作品概要
楽器編成:ピアノ独奏曲
ジャンル:フーガ
総演奏時間:3分00秒
著作権:パブリック・ドメイン
解説 (2)
執筆者 : 朝山 奈津子
(504 文字)
更新日:2008年6月1日
[開く]
執筆者 : 朝山 奈津子 (504 文字)
J. P. ケルナーの弟子が写した手稿譜を唯一の資料として伝えられる。ケルナーはバッハと同時代の人でバッハの作品をコレクションしていたのだが、その弟子の筆写となると、ケルナー自身の作である可能性がひじょうに高くなる。
しかし、全体にはバッハらしい特徴がいくつか見られる。まず、この種の模続進行と同音連打を含む主題は、ヴァイマール時代以前によく用いたタイプである。また、3声の主題提示を一通り終えたのちは、主題提示のあいだに長い自由句が挿入される。これは、バッハの初期のフーガの特徴である。(《平均律クラヴィーア曲集》など中後期の様式では、主題提示はまとまって行なわれ、いわば主題グループを繋ぐように自由な展開部分が現れるようになる。)さらに、楽曲のほぼ中央、第35小節に平行長調へ転じる明確な完全終止がおかれる。フーガのなかに完全終止をおいて、フーガにシンメトリーを与える手法は、バッハが後年に確立する形式であるが、すでにここに萌芽がある。
模続進行や3度の平進行のために単調で陳腐な響きとなってしまった部分は否めないが、半音階や巧みな和声進行も垣間見え、たとえ誰の作であったにせよ味わい深いフーガとなっている。
演奏のヒント : 大井 和郎
(734 文字)
更新日:2023年11月20日
[開く]
演奏のヒント : 大井 和郎 (734 文字)
まず技術的にも難しいフーガなので、テンポを1つ決定し、テンポが遅くなったりしないようにします。そのためには技術的に最も困難な箇所を弾けるテンポを全体のテンポとして辻褄を合わせます。
バッハのe-mollという調は2種類の顔があり、ゆっくりで進むe-mollは深刻で悲しみの表現ですが、速く進むであろうe-mollは実にテンションが高く、このフーガも例外ではありません。
テーマは(主題は)1小節目から始まり、4小節目の1拍目Eまでとします。この波形を見てみると、2小節目の2拍目に最も高い音であるEに達して、そこから徐々に下がってきます。故に、このEに最も音量を与え、下行するに従って徐々に音量を下げていきます。以降、同じマナーで出てくるテーマを処理します。

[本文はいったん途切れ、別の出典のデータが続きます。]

(** An allocation fails, or gives fresh cells. *)
Lemma malloc_lists_run n s :
  (∃ s', malloc_lists junk (LIST_SIZE * Z.of_nat n) s = Ret (NULL, s') ∧
     cells s' = cells s ∧ table s' = table s ∧ calls s' = calls s ∧ brk s' = brk s) ∨
  (∃ s', malloc_lists junk (LIST_SIZE * Z.of_nat n) s = Ret (brk s, s') ∧
     (∀ q, cells s' !! q = if decide (q ∈ array_cells (brk s) n) then Some (junk q) else cells s !! q) ∧
     table s' = table s ∧ calls s' = calls s ∧ brk s' = brk s + LIST_SIZE * Z.of_nat n).
Proof.
  unfold malloc_lists. replace ((LIST_SIZE * Z.of_nat n) `div` LIST_SIZE) with (Z.of_nat n)
    by (unfold LIST_SIZE; rewrite Z.mul_comm, Z.div_mul; lia).
  rewrite Nat2Z.id.
  destruct (mallocs s) as [|[] ms]; [right|right|left]; eexists; (split; [reflexivity|]); simpl;
    split_and!; try done; intros q; apply lookup_inserts.
Qed.

(** What a fresh array means for the cells and the lists already there. *)
Lemma malloc_valid n s s' :
  0 < brk s → (∀ p, valid (cells s) p → p < brk s) →
  (∀ q, cells s' !! q = if decide (q ∈ array_cells (brk s) n) then Some (junk q) else cells s !! q) →
  (∀ p, valid (cells s') p ↔ valid (cells s) p ∨ p ∈ array_cells (brk s) n) ∧
  (∀ ls, lists (cells s) ls → lists (cells s') ls ∧ ∀ q, q ∈ array_cells (brk s) n → q ∉ footprints ls).
Proof.
  intros Hb Hbrk Hc. split.
  - intros p. rewrite !valid_lookup, Hc. destruct (decide _) as [Hp|]; [|tauto].
    split; [tauto|]. intros _. split; [|done]. apply array_cells_bounds in Hp. unfold NULL. lia.
  - intros ls Hls. assert (∀ q, q ∈ array_cells (brk s) n → q ∉ footprints ls) as Hd.
    { intros q Hq Hin. apply (lists_valid _ _ _ Hls), Hbrk in Hin. apply array_cells_bounds in Hq. lia. }
    split; [|done]. eapply lists_ext; [exact Hls|]. intros q Hq. rewrite Hc.
    rewrite decide_False; [done|]. intros Hin. by apply (Hd q).
Qed.
(* ===== verification/HashWalk.v ===== *)
(** * HashWalk: clearing, visiting and iterating over a hash table

    The functions that go through every bucket: what they call the destructor or the
    action on, and where an iterator stands. *)

From S2P Require Import Prelude Links KList KListFacts KListSet Hash HashFacts.

(** ** [hash_apply] *)

Lemma apply_loop_run fuel b pre xs ls s :
  lists (cells s) ((b, pre ++ xs) :: ls) → (length xs < fuel)%nat →
  apply_loop fuel b (hd (tail_of b) xs) s = Ret (tt, set_calls (calls s ++ xs) s).
Proof.
  revert fuel pre s. induction xs as [|x xs IH]; intros fuel pre s Hls Hf;
    (destruct fuel as [|fuel]; [simpl in Hf; lia|]); cbn [apply_loop hd];
    pose proof Hls as (Hl & _ & _)%lists_cons; pose proof (is_list_not_null _ _ _ Hl) as Hnn;
    run_step (on_list_read _ s _ (list_end_run _ _ Hnn)).
  - rewrite bool_decide_eq_true_2 by done. rewrite app_nil_r. by destruct s.
  - rewrite bool_decide_eq_false_2 by (eapply is_list_ne_tail; [exact Hl|set_solver]).
    run_step (on_list_read _ s _ (lists_next _ _ _ x xs _ Hls)).
    rewrite (bind_Ret _ _ _ tt (set_calls (calls s ++ [x]) s)) by done.
    rewrite (IH fuel (pre ++ [x])); [|by rewrite <- app_assoc|simpl in Hf; lia].
    cbn [set_calls calls cells table brk mallocs]. unfold set_calls. cbn. by rewrite <- app_assoc.
Qed.

Lemma apply_buckets_run a bs ls s :
  lists (cells s) (arr a bs ++ ls) →
  apply_buckets (length bs) a s = Ret (tt, set_calls (calls s ++ concat bs) s).
Proof.
  revert a ls s. induction bs as [|xs bs IH]; intros a ls s Hls; cbn [length apply_buckets concat].
  - rewrite app_nil_r. by destruct s.
  - cbn [arr app] in Hls. pose proof Hls as (Hl & Hls' & _)%lists_cons.
    rewrite (bind_Ret _ _ _ (S (base.size (cells s))) s) by done.
    run_step (on_list_read _ s _ (list_begin_run _ _ _ Hl)).
    run_step (apply_loop_run (S (base.size (cells s))) a [] xs _ s Hls
                ltac:(pose proof (is_list_size _ _ _ Hl); lia)).
    rewrite (IH _ ls); [|done]. unfold set_calls. cbn. by rewrite <- app_assoc.
Qed.

(** ** [hash_clear] *)

Lemma pop_loop_run fuel b xs ls s :
  lists (cells s) ((b, xs) :: ls) → (length xs < fuel)%nat →
  ∃ h', pop_loop fuel b s = Ret (tt, set_cells h' (set_calls (calls s ++ xs) s)) ∧
    same_cells (cells s) h' ∧ lists h' ((b, []) :: ls).
Proof.
  revert fuel s. induction xs as [|x xs IH]; intros fuel s Hls Hf;
    (destruct fuel as [|fuel]; [simpl in Hf; lia|]); cbn [pop_loop];
    pose proof Hls as (Hl & _ & _)%lists_cons;
    run_step (on_list_read _ s _ (list_empty_run _ _ _ Hl)).
  - rewrite bool_decide_eq_true_2 by done. exists (cells s). rewrite app_nil_r. by destruct s.
  - rewrite bool_decide_eq_false_2 by done.
    destruct (lists_pop _ _ _ _ _ Hls) as (h1 & Hr1 & Hc1 & Hl1).
    run_step (on_list_run _ s _ _ Hr1).
    rewrite (bind_Ret _ _ _ tt (set_calls (calls s ++ [x]) (set_cells h1 s))) by done.
    destruct (IH fuel (set_calls (calls s ++ [x]) (set_cells h1 s))) as (h2 & Hr2 & Hc2 & Hl2);
      [exact Hl1|simpl in Hf; lia|].
    exists h2. split_and!; [|by eapply same_cells_trans|done].
    rewrite Hr2. unfold set_calls, set_cells. cbn. by rewrite <- app_assoc.
Qed.

Lemma clear_buckets_run d a bs ls s :
  lists (cells s) (arr a bs ++ ls) →
  ∃ h', clear_buckets (length bs) d a s
        = Ret (tt, set_cells h' (set_calls (calls s ++ if d then concat bs else []) s)) ∧
    same_cells (cells s) h' ∧ lists h' (arr a (replicate (length bs) []) ++ ls).
Proof.
  revert a ls s. induction bs as [|xs bs IH]; intros a ls s Hls; cbn [length clear_buckets replicate].
  { exists (cells s). destruct d; cbn [concat]; rewrite app_nil_r; by destruct s. }
  cbn [arr app] in Hls. pose proof Hls as (Hl & _ & _)%lists_cons.
  set (s1 := λ h, set_cells h (set_calls (calls s ++ if d then xs else []) s)).
  assert (∃ h1 ys, (if d then fuel ← gets (λ s, S (base.size (cells s))); pop_loop fuel a else mret tt) s = Ret (tt, s1 h1) ∧
    same_cells (cells s) h1 ∧ lists h1 ((a, ys) :: arr (a + LIST_SIZE) bs ++ ls)) as (h1 & ys & Hr1 & Hc1 & Hl1).
  { unfold s1. destruct d.
    - rewrite (bind_Ret _ _ _ (S (base.size (cells s))) s) by done.
      destruct (pop_loop_run (S (base.size (cells s))) a xs _ s Hls) as (h1 & ? & ? & ?);
        [pose proof (is_list_size _ _ _ Hl); lia|]. by exists h1, [].
    - exists (cells s), xs. rewrite app_nil_r. by destruct s. }
  run_step Hr1. destruct (lists_reinit _ _ _ _ Hl1) as (h2 & Hr2 & Hc2 & Hl2).
  run_step (on_list_run _ (s1 h1) _ _ Hr2).
  rewrite (Permutation_middle (arr (a + LIST_SIZE) bs)) in Hl2.
  destruct (IH (a + LIST_SIZE) ((a, []) :: ls) (set_cells h2 (s1 h1))) as (h3 & Hr3 & Hc3 & Hl3); [exact Hl2|].
  exists h3. split_and!.
  - rewrite Hr3. unfold s1, set_calls, set_cells. cbn. destruct d; cbn [concat]; rewrite <- app_assoc; done.
  - eapply same_cells_trans; [exact Hc1|]. by eapply same_cells_trans.
  - cbn [arr app]. rewrite (Permutation_middle (arr (a + LIST_SIZE) _)). exact Hl3.
Qed.

(** Without a destructor the buckets need not have been lists before. *)
Lemma clear_buckets_init n a s : clear_buckets n false a s = init_loop n a s.
Proof.
  revert a s. induction n as [|n IH]; intros a s; [done|]. cbn [clear_buckets init_loop].
  rewrite ret_bind. unfold mbind, M_bind. destruct (on_list _ s) as [[? ?]| |]; [apply IH|done..].
Qed.

(** ** Iteration *)

(** The loop of a client: [hash_first (&i, h); while (hash_next (&i)) ... hash_cur (&i) ...]. *)
Fixpoint iterate_loop (fuel : nat) (i : hash_iterator) : M hstate (list Z) :=
  match fuel with
  | O => nofuel
  | S fuel =>
    i ← hash_next i;
    if bool_decide (hash_cur i = NULL) then mret [] else
    es ← iterate_loop fuel i;
    mret (hash_cur i :: es)
  end.

Definition iterate : M hstate (list Z) :=
  t ← gets table;
  i ← hash_first;
  iterate_loop (S (Z.to_nat (elem_cnt t))) i.

(** The iterator stands on an element or a bucket head, and [rem] is still to come. *)
Definition stands (a : Z) (bs : list (list Z)) (i : hash_iterator) (rem : list Z) : Prop :=
  ∃ seen pre ys todo, bs = seen ++ (pre ++ ys) :: todo ∧
    it_bucket i = a + LIST_SIZE * Z.of_nat (length seen) ∧
    last (head_of (it_bucket i) :: pre) = Some (it_elem i) ∧ rem = ys ++ concat todo.

Lemma arr_bucket h a seen xs todo :
  lists h (arr a (seen ++ xs :: todo)) →
  is_list h (a + LIST_SIZE * Z.of_nat (length seen)) xs.
Proof.
  intros [Hl _]. eapply Forall_forall in Hl; [|apply (arr_lookup a _ (length seen) xs)]; [exact Hl|].
  by rewrite lookup_app_r, Nat.sub_diag by lia.
Qed.

Lemma is_list_next h l pre ys e :
  is_list h l (pre ++ ys) → last (head_of l :: pre) = Some e → list_next e h = Ret (hd (tail_of l) ys, h).
Proof.
  intros Hl [zs Hz]%last_Some. pose proof (il_chain _ _ _ Hl) as Hc.
  rewrite <- app_assoc, app_comm_cons, Hz, <- app_assoc in Hc. cbn [app] in Hc.
  destruct ys; apply (chain_next_run h zs _ _ _ Hc).
Qed.

(** After the step inside the bucket: the next element, if there is one. *)
Lemma next_loop_run fuel seen pre ys todo s :
  let a := buckets (table s) in
  let b := a + LIST_SIZE * Z.of_nat (length seen) in
  let bs := seen ++ (pre ++ ys) :: todo in
  lists (cells s) (arr a bs) → bucket_cnt (table s) = Z.of_nat (length bs) → (length todo < fuel)%nat →
  ∃ i, next_loop fuel (HashIterator b (hd (tail_of b) ys)) s = Ret (i, s) ∧
    match ys ++ concat todo with [] => it_elem i = NULL | x :: rem => it_elem i = x ∧ stands a bs i rem end.
Proof.
  revert fuel seen pre ys. induction todo as [|xs todo IH]; intros fuel seen pre ys a b bs Hls Hcnt Hf;
    (destruct fuel as [|fuel]; [simpl in Hf; lia|]); cbn [next_loop it_bucket it_elem];
    pose proof (arr_bucket _ _ _ _ _ Hls) as Hl; fold b in Hl; pose proof (is_list_not_null _ _ _ Hl) as Hnn;
    run_step (on_list_read _ s _ (list_end_run _ _ Hnn));
    (destruct ys as [|y ys];
      [|rewrite bool_decide_eq_false_2 by (eapply is_list_ne_tail; [exact Hl|simpl; set_solver]);
        eexists; split; [reflexivity|]; split; [done|]; exists seen, (pre ++ [y]), ys; eexists;
        split_and!; [unfold bs; by rewrite <- app_assoc|done|by rewrite app_comm_cons, last_snoc|done]]);
    cbn [hd]; rewrite bool_decide_eq_true_2 by done; rewrite (bind_Ret _ _ _ (table s) s) by done;
    unfold bs in Hcnt; rewrite length_app in Hcnt; cbn [length] in Hcnt.
  - rewrite bool_decide_eq_true_2 by (unfold b, a, LIST_SIZE; rewrite Hcnt; lia). by eexists.
  - rewrite bool_decide_eq_false_2 by (unfold b, a, LIST_SIZE; rewrite Hcnt; lia).
    assert (bs = (seen ++ [pre]) ++ ([] ++ xs) :: todo) as Hbs by (unfold bs; rewrite app_nil_r, <- app_assoc; done).
    assert (b + LIST_SIZE = a + LIST_SIZE * Z.of_nat (length (seen ++ [pre]))) as Hb'
      by (unfold b; rewrite length_app; cbn [length]; lia).
    assert (lists (cells s) (arr a ((seen ++ [pre]) ++ ([] ++ xs) :: todo))) as Hls' by (by rewrite <- Hbs).
    pose proof (arr_bucket _ _ _ _ _ Hls') as Hl'. cbn [app] in Hl'. rewrite <- Hb' in Hl'.
    run_step (on_list_read _ s _ (list_begin_run _ _ _ Hl')).
    destruct (IH fuel (seen ++ [pre]) [] xs Hls') as (i & Hr & Hi).
    { rewrite <- Hbs. unfold bs. rewrite Hcnt, length_app. cbn [length]. lia. }
    { simpl in Hf. lia. }
    fold a in Hr. rewrite <- Hb' in Hr. exists i. split; [exact Hr|].
    cbn [app concat] in *. fold a in Hi. rewrite <- Hbs in Hi. exact Hi.
Qed.

Lemma hash_next_run bs i rem s :
  lists (cells s) (arr (buckets (table s)) bs) → bucket_cnt (table s) = Z.of_nat (length bs) →
  stands (buckets (table s)) bs i rem →
  ∃ i', hash_next i s = Ret (i', s) ∧
    match rem with [] => it_elem i' = NULL | x :: rem => it_elem i' = x ∧ stands (buckets (table s)) bs i' rem end.
Proof.
  intros Hls Hcnt (seen & pre & ys & todo & -> & Hb & Hlast & ->). unfold hash_next.
  rewrite (bind_Ret _ _ _ (table s) s) by done. pose proof (arr_bucket _ _ _ _ _ Hls) as Hl.
  rewrite Hb in *. run_step (on_list_read _ s _ (is_list_next _ _ _ _ _ Hl Hlast)).
  apply next_loop_run; [done..|]. rewrite Hcnt, length_app. cbn [length]. lia.
Qed.

Lemma iterate_loop_run fuel bs i rem s :
  lists (cells s) (arr (buckets (table s)) bs) → bucket_cnt (table s) = Z.of_nat (length bs) →
  (∀ x, x ∈ rem → x ≠ NULL) → stands (buckets (table s)) bs i rem → (length rem < fuel)%nat →
  iterate_loop fuel i s = Ret (rem, s).
Proof.
  intros Hls Hcnt. revert fuel i. induction rem as [|x rem IH]; intros fuel i Hnn Hst Hf;
    (destruct fuel as [|fuel]; [simpl in Hf; lia|]); cbn [iterate_loop];
    destruct (hash_next_run bs i _ s Hls Hcnt Hst) as (i' & Hr & Hi'); run_step Hr; unfold hash_cur.
  - by rewrite Hi', bool_decide_eq_true_2.
  - destruct Hi' as [-> Hst']. rewrite bool_decide_eq_false_2 by (apply Hnn; set_solver).
    rewrite (bind_Ret _ _ _ rem s); [done|]. apply IH; [set_solver|done|simpl in Hf; lia].
Qed.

失敗例としてはテーマがはっきり聴き取れないようなバランスであることもありますので、テーマはとにかくはっきり出し、他の声部の音量を抑えます。
1~4のテーマが終わったら、4小節目2拍目よりアルトのテーマが始まりますのでこちらを聴かせるようにして、8小節目から9小節目3拍目まで下行を続けますのでディミヌエンド、その後急速に上行し、10小節目において、この近辺では最も高い音であるAに達しますのでモルトクレシェンドをかけてAに達し、そのままテンションを上げ続けてから、バスのテーマが11小節目より、フォルテで出るようにします。
これは一例に過ぎませんが、このような流れで、これ以降も、テーマを取り巻く環境に伴い、テーマをはっきりと出し、辻褄を合わせてシークエンスで音量を変えていくようにします。
フーガ自体のテンションはとても高いので、音楽を止めること無く、また、必要以上にテンションを下げること無く、最後まで進んで下さい。